Saturday, May 30, 2026

Star Wars: Edge of the Empire as a Solo Game

There is a strong case for Star Wars: Edge of the Empire to be a great solo game. The dicing system provides a lot of narrative direction, producing unexpected results for you to interpret with every roll, and it's like having an oracle built into the system's task resolution.

It is brilliant for narrative gaming, especially for Star Wars.

Does "something bad happen?"

Well, it is right there on my skill roll!

A despair result happening on a stealth roll? Yeah, I am caught and surrounded by stormtroopers. Game over, man, and my smuggler is getting their gear taken away and thrown in a holding cell. There is a little bit of interpretation needed, but the "what happens next" is right there, on the dice, in front of my face, and begging for me to fill in the blanks. I am not rolling a second orgacle die, "Did they see me?" Or, "was I captured?" Nope, that one symbol does it all; just a touch of very easy interpretation is needed, and my mind can fill in the rest.

Every skill roll can be a narrative instruction. Now, it does take a little discipline to aggregate the rolls, avoid rolling too many times, and roll only when it matters. These sorts of special dice systems can get tiring and repetitive, forcing you to stop the game, think of something to please the dice, and then pick up again where you left off.

Special dice fatigue is a real thing!

But, if you can control the urges to "roll for every little thing" and learn to apply some results broadly, or just "handwave away" a few negative results as a "penalty to the next turn," then you will be fine. You do not always have to interpret every symbol; just saying, "Oh, you got a couple negative symbols this roll, next turn you are not in a great firing position, and will take a small penalty," is good enough!

Don't force yourself to come up and account for every little thing.

The best way to handle most results is to decide what happens quickly, and if you can't decide, make a snap call or use it as a negative (or positive) modifier for the next turn's actions. Do not spend forever thinking of what the dice tell you! Yes, know the symbols and what they mean, but don't let them slow the game down.

Make a quick judgment call and move on.

And Star Wars, especially in the Legends Universe, is an amazing place to game. If you want to ignore the new stuff, you are free to do so, and have an entire history of classic lore and stories to pull from! This is one of the greatest gifts to storytelling and gaming ever given, and the de-canonization of the Legends lore keeps it set in stone and never changing.

I love the Legends Universe. I grew up with this stuff!

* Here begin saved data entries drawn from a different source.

(* ===== verification/SolanaProperties.v ===== *)
(** * The lifecycle of Solana transactions

    What the handlers of [Solana] do to the stored transactions, whatever the node, the signer
    and the queue answer.  A handler updates the transaction it is for at most once;
    [solana_next] says where that update may lead.  Then, runs of the handlers in any order,
    and the conditions under which a resubmission is queued. *)

From S2P Require Import Prelude Decimal Errors Model Config StellarXdr SolanaSdk Repository.
From S2P Require Import Counter Jobs Effects Sample EvmUtils EvmTransaction EvmStatus Lifecycle.
From S2P Require Import JobHandlers SolanaValidator Solana SolanaSample.
Open Scope Z_scope.

(** ** Programs that only read, sign and notify *)

Section Passive.
Context `{Chrono} `{ServerConfig} `{Env} `{SolanaSdk} `{SolanaEnv}.
Context {S C : Type} `{!TransactionRepository S} `{!TransactionCounter C}.

(** A relation between worlds that reads and notifications respect. *)
Class Passive (R : W S C -> W S C -> Prop) : Prop := {
  passive_preorder :: PreOrder R;
  passive_ask : forall E A (f : nat -> A), preserves R (ask (E := E) f);
  passive_call : forall E A (f : nat -> result E A), preserves R (call f);
  passive_notification : forall n tx, preserves R (produce (JNotification n tx));
  passive_get_by_id : forall id, preserves R (repo_call (repo_get_by_id id));
}.

Lemma passive_now {E} R `{!Passive R} : preserves R (now (E := E)).
Proof. apply passive_ask. Qed.

#[global] Instance same_view_passive : Passive (same_view (S := S) (C := C)).
Proof. split; intros; [exact _|preserve..]. Qed.

Lemma same_view_send t : preserves (same_view (S := S) (C := C)) (send_transaction t).
Proof. by intros []. Qed.
End Passive.
#[export] Hint Resolve passive_ask passive_call passive_now passive_notification passive_get_by_id
  same_view_send : preserves_db.
#[export] Hint Extern 0 (Passive _) => exact _ : preserves_db.

Section Readers.
Context `{Chrono} `{ServerConfig} `{Env} `{SolanaSdk} `{SolanaEnv}.
Context {S C : Type} `{!TransactionRepository S} `{!TransactionCounter C}.
Context (relayer : RelayerRepoModel).
Context (R : W S C -> W S C -> Prop) `{!Passive R}.

Lemma passive_notify tx : preserves R (notify relayer tx).
Proof. unfold notify, send_transaction_update_notification. preserve. Qed.
Lemma passive_total_fee m : preserves R (calculate_total_fee m).
Proof. unfold calculate_total_fee. preserve. Qed.
Lemma passive_status s : preserves R (get_transaction_status s).
Proof. unfold get_transaction_status. preserve. Qed.
Lemma passive_blockhash t : preserves R (validate_blockhash t).
Proof. unfold validate_blockhash, provider_call. preserve. Qed.
Lemma passive_balance f a p : preserves R (validate_sufficient_relayer_balance f a p).
Proof. unfold validate_sufficient_relayer_balance, provider_call. preserve. Qed.
Lemma passive_simulate t : preserves R (simulate_transaction t).
Proof. unfold simulate_transaction, provider_call. preserve. Qed.
Lemma passive_source l p i a s d r : preserves R (check_source l p i a s d r).
Proof. unfold check_source, violation, invalid. preserve. Qed.
Hint Resolve passive_source : preserves_db.
Lemma passive_transfer m l r p i t a s : preserves R (check_transfer m l r p i t a s).
Proof. unfold check_transfer, violation, invalid, at_index. preserve. Qed.
Lemma passive_others m r l : preserves R (check_other_accounts m r l).
Proof. induction l; simpl; unfold violation; preserve. Qed.
Hint Resolve passive_transfer passive_others : preserves_db.
Lemma passive_token m l r s i : preserves R (check_token_instruction m l r s i).
Proof. unfold check_token_instruction, at_index. preserve. Qed.
Lemma passive_totals b l : preserves R (check_totals b l).
Proof. induction l as [|[]]; simpl; unfold invalid; preserve. Qed.
Hint Resolve passive_token passive_totals : preserves_db.
Lemma passive_tokens t p r : preserves R (validate_token_transfers t p r).
Proof. unfold validate_token_transfers. preserve. Qed.
Hint Resolve passive_total_fee passive_blockhash passive_balance passive_simulate passive_tokens
  : preserves_db.
Lemma passive_join (sync : P (S := S) (C := C) unit) futures :
  preserves R sync -> Forall (preserves R) futures -> preserves R (try_join sync futures).
Proof.
  intros Hs Hf. unfold try_join. apply preserves_bind; [exact _|done|]. intros _.
  apply preserves_bind; [exact _| |intros ?; preserve]. apply preserves_foldM_in; [exact _|].
  intros acc c Hc. rewrite Forall_forall in Hf. specialize (Hf c Hc). preserve.
Qed.
Lemma passive_fees t p : preserves R (fee_validations relayer t p).
Proof. unfold fee_validations, validation. preserve. Qed.
Hint Resolve passive_fees : preserves_db.
Lemma passive_validate t : preserves R (validate_transaction_impl relayer t).
Proof.
  unfold validate_transaction_impl, ok, validation. apply preserves_bind; [exact _|preserve|].
  intros k. apply passive_join; [preserve|]. repeat constructor; preserve.
Qed.
Lemma passive_build d : preserves R (prepare_build relayer d).
Proof. unfold prepare_build, ok, solana_call. preserve. Qed.
Lemma passive_sign t : preserves R (sign_message t).
Proof. unfold sign_message. preserve. Qed.
Lemma passive_encoded t : preserves R (encoded t).
Proof. unfold encoded, ok. preserve. Qed.
Lemma passive_onchain tx : preserves R (check_onchain_transaction_status tx).
Proof. unfold check_onchain_transaction_status, get_transaction_status. preserve. Qed.
Lemma passive_time tx : preserves R (get_time_since_sent_or_created_at tx).
Proof. unfold get_time_since_sent_or_created_at. preserve. Qed.
Hint Resolve passive_time : preserves_db.
Lemma passive_expired tx : preserves R (is_valid_until_expired tx).
Proof. unfold is_valid_until_expired. preserve. Qed.
Lemma passive_timeout tx : preserves R (has_exceeded_timeout tx).
Proof. unfold has_exceeded_timeout. preserve. Qed.
Hint Resolve passive_timeout : preserves_db.
Lemma passive_signatures l : preserves R (check_signatures l).
Proof. induction l; simpl; unfold get_transaction_status; preserve. Qed.
Lemma passive_valid t : preserves R (is_blockhash_valid t).
Proof. unfold is_blockhash_valid. preserve. Qed.
Lemma passive_give_up tx : preserves R (give_up_reason tx).
Proof. unfold give_up_reason. preserve. Qed.
End Readers.
#[export] Hint Resolve passive_notify passive_status passive_validate passive_build passive_sign
  passive_encoded passive_onchain passive_time passive_expired passive_timeout passive_signatures
  passive_valid passive_give_up : preserves_db.
Lemma silent_prepare tx : preserves silent (prepare_transaction_impl relayer tx).
Proof.
  unfold prepare_transaction_impl, prepare_sign, safely, ok, partial_update. preserve.
Qed.

Lemma silent_send_failed tx e : preserves silent (send_failed relayer tx e).
Proof. unfold send_failed, safely. preserve. Qed.
Hint Resolve silent_send_failed : preserves_db.

(** The transaction [x] is [x0] with another blockhash, signed by the relayer at [n]. *)
Definition resigned (n : nat) (x0 x : SolanaTransaction) : Prop :=
  exists h sig, stx_message x = stx_message (set_blockhash h x0) /\
    solana_sign n (message_data (stx_message x)) = Ok sig /\
    stx_signatures x = sig :: tail (stx_signatures x0).

(** What a handler may broadcast for a transaction. *)
Definition broadcasts (h : handler) (tx : TransactionRepoModel) (x : SolanaTransaction) : Prop :=
  exists x0, decode_solana_transaction tx = Ok x0 /\
  match h with
  | HSubmit => x = x0
  | HResubmit => exists n, resigned n x0 x
  | _ => False
  end.

Lemma wp_send x (w : W S C) :
  wp (send_transaction x) (fun _ w' => w_solana w' = w_solana w ++ [x]) w.
Proof. by destruct w. Qed.

Lemma wp_sign x (w : W S C) :
  wp (sign_message x) (fun r w' => w_solana w' = w_solana w /\
    forall sig, r = Ok sig ->
      solana_sign (w_tick w) (message_data (stx_message x)) = Ok sig) w.
Proof.
  unfold sign_message. apply wp_map_err. destruct w. split; [done|]. simpl. intros sig.
  by destruct (solana_sign _ _); simpl; [intros [= ->]|].
Qed.

Lemma wp_silent {E A} (c : M (W S C) E A) w s :
  w_solana w = s -> preserves silent c -> wp c (fun _ w' => w_solana w' = s) w.
Proof. intros <- Hc. apply Hc. Qed.
(* ===== verification/SolanaChecks.v ===== *)
(** * What the validation of a Solana transaction guarantees

    The checks of [SolanaValidator] are sound: a transaction that passes them respects the
    policy of the relayer.  First the token transfers, then the whole of
    [validate_transaction_impl] and the transactions that preparation stores. *)

From S2P Require Import Prelude Decimal Errors Model Config StellarXdr SolanaSdk Repository.
From S2P Require Import Counter Jobs Effects Sample EvmUtils EvmTransaction EvmStatus Lifecycle.
From S2P Require Import JobHandlers SolanaValidator Solana SolanaSample SolanaProperties.
Open Scope Z_scope.

(** A successful run, split at its first step. *)
Lemma bindM_ok {W E A B} (c : M W E A) (k : A -> M W E B) w b w' :
  bindM c k w = (Ok b, w') -> exists a w1, c w = (Ok a, w1) /\ k a w1 = (Ok b, w').
Proof. unfold bindM. destruct (c w) as [[a|e] w1]; [eauto|done]. Qed.

Lemma liftM_ok {W E A} (r : result E A) (w : W) a w' : liftM r w = (Ok a, w') -> r = Ok a /\ w' = w.
Proof. by intros [= -> ->]. Qed.

Lemma map_errM_ok {W E E' A} (f : E -> E') (c : M W E A) w a w' :
  map_errM f c w = (Ok a, w') -> c w = (Ok a, w').
Proof. unfold map_errM. destruct (c w) as [[?|?] ?]; simpl; [|done]. by intros [= -> ->]. Qed.

Lemma get_solana_ok n d : get_solana_transaction_data n = Ok d -> n = SolanaData d.
Proof. by destruct n; simpl; [|intros [= ->]|]. Qed.

(** Split the run in a hypothesis. *)
Ltac run_ok H :=
  let a := fresh "a" in let w := fresh "w" in let H1 := fresh "Hr" in
  apply bindM_ok in H as (a & w & H1 & H).
(* ===== verification/Idempotency.v ===== *)
(** * Idempotent creation

    The handling of the [Idempotency-Key] header ([api/controllers/idempotency.rs]): a request
    reserves its key, creates the transaction under an id chosen before, and releases the key
    when the creation failed without storing anything; a repeated request replays.  The store
    is an interface, [IdempotencyStore], which the in-memory and the Redis repository
    implement.  Requests interleave at every access to the store. *)

From S2P Require Import Prelude Decimal Errors Json Model TransactionJson TransactionTypes Config.
From S2P Require Import Repository Counter RedisBase RedisTransaction RedisDocuments.
From S2P Require Import RedisRefinement Jobs Effects Sample RedisSample EvmRelayer JobHandlers.
Open Scope Z_scope.

(** [From<RelayerError> for ApiError] *)
Definition api_error_of_relayer (e : RelayerError.t) : ApiError.t :=
  match e with
  | RelayerError.NetworkConfiguration m | RelayerError.ProviderError m
  | RelayerError.QueueError m | RelayerError.SignerError m | RelayerError.SignerFactoryError m
  | RelayerError.PolicyConfigurationError m | RelayerError.InvalidDexName m
  | RelayerError.DexError m | RelayerError.Internal m => ApiError.InternalError m
  | RelayerError.NotSupported m | RelayerError.InsufficientBalanceError m
  | RelayerError.InsufficientRelayerBalance m | RelayerError.ValidationError m =>
      ApiError.BadRequest m
  | RelayerError.RelayerDisabled => ApiError.ForbiddenError "Relayer disabled"
  | RelayerError.RelayerPaused => ApiError.ForbiddenError "Relayer paused"
  | RelayerError.TransactionSequenceError e => ApiError.InternalError (counter_error_display e)
  | RelayerError.UnderlyingProvider e => ApiError.InternalError (provider_error_display e)
  | RelayerError.UnderlyingSolanaProvider e =>
      ApiError.InternalError (solana_provider_error_display e)
  end.

(** ** The interface *)

(** A key that has not expired. *)
Definition live (now : Z) (o : option (IdempotencyRecord * Z)) : option (IdempotencyRecord * Z) :=
  '(r, e) ← o; if now <? e then Some (r, e) else None.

I can choose to ignore the new stuff or use the best parts. It works both ways.

An excellent Solo Play game today, and a worthy set of lore and one of the best universes to share and create in. Strong recommendation.

Friday, December 12, 2025

Tales of the Valiant as a Solo Game?

Playing 5E solo is actually not that hard. I can solo 5E much easier than a game like Pathfinder 2E, as that game requires each player to be a "master of their class" and know a lot about powers and actions, but that game was more built for groups to play than solo players. It is a far stronger game to play as a group, since if you know your class extremely well, you will shine as a player and be on top of everything. Pathfinder 2 is a lot like high-level World of Warcraft raiding, where you need to specialize and know your class, but the "fun level" is amazingly high with mastery and a group of specialized players.

5E is an easier game, and playing a party of 3-4 with one person is not too bad, even with all the action types the game throws at you. I recommend a good character sheet and online character designer, which, for some 5E variants, can be very tough to find. For Tales of the Valiant, I use the Shard tabletop, and the Tales of the Valiant (they call it Black Flag) character sheet can be printed and converted to a PDF using Windows' "print to PDF" feature.

Shard, as a solo-play system, is also solid if you want to go that route. The VTT is 5E-only, and it has some good features, especially for adding custom 5E content to your games.

While we are talking 5E, Shadowdark is also another strong 5E game for solo play, but today we are focusing on more "full-featured" 5E rulesets.

But why Tales of the Valiant and not D&D 2024? For me, the OGL thing they did still hurts, and while it was a needed break from Wizards-dependence, I dislike how Wizards is tying your digital books to their online service. I disagree with the "digital first" and AI direction that Wizards of the Coast D&D is taking, and I still believe in tabletop over the hydra of online-only or AI-assisted play.

Yes, I know, AI-assisted play is huge when playing solo, but if I use AI, it will be on my AI system of choice, and it is not required to play the game. I have ethical concerns in this area, and I want to be free to choose my own provider. I also want the power to say "this is a no AI game" and play unplugged.

In a few years, Wizards will likely announce "AI games" that will work insanely well and draw everyone in. You won't know if you are playing with real people or AI bots. AI bots will fill out roles in the party. Any NPC can join the party and play as a complete player. I don't want that type of future. While solo play is similar to AI-play, I have control over the solo experience.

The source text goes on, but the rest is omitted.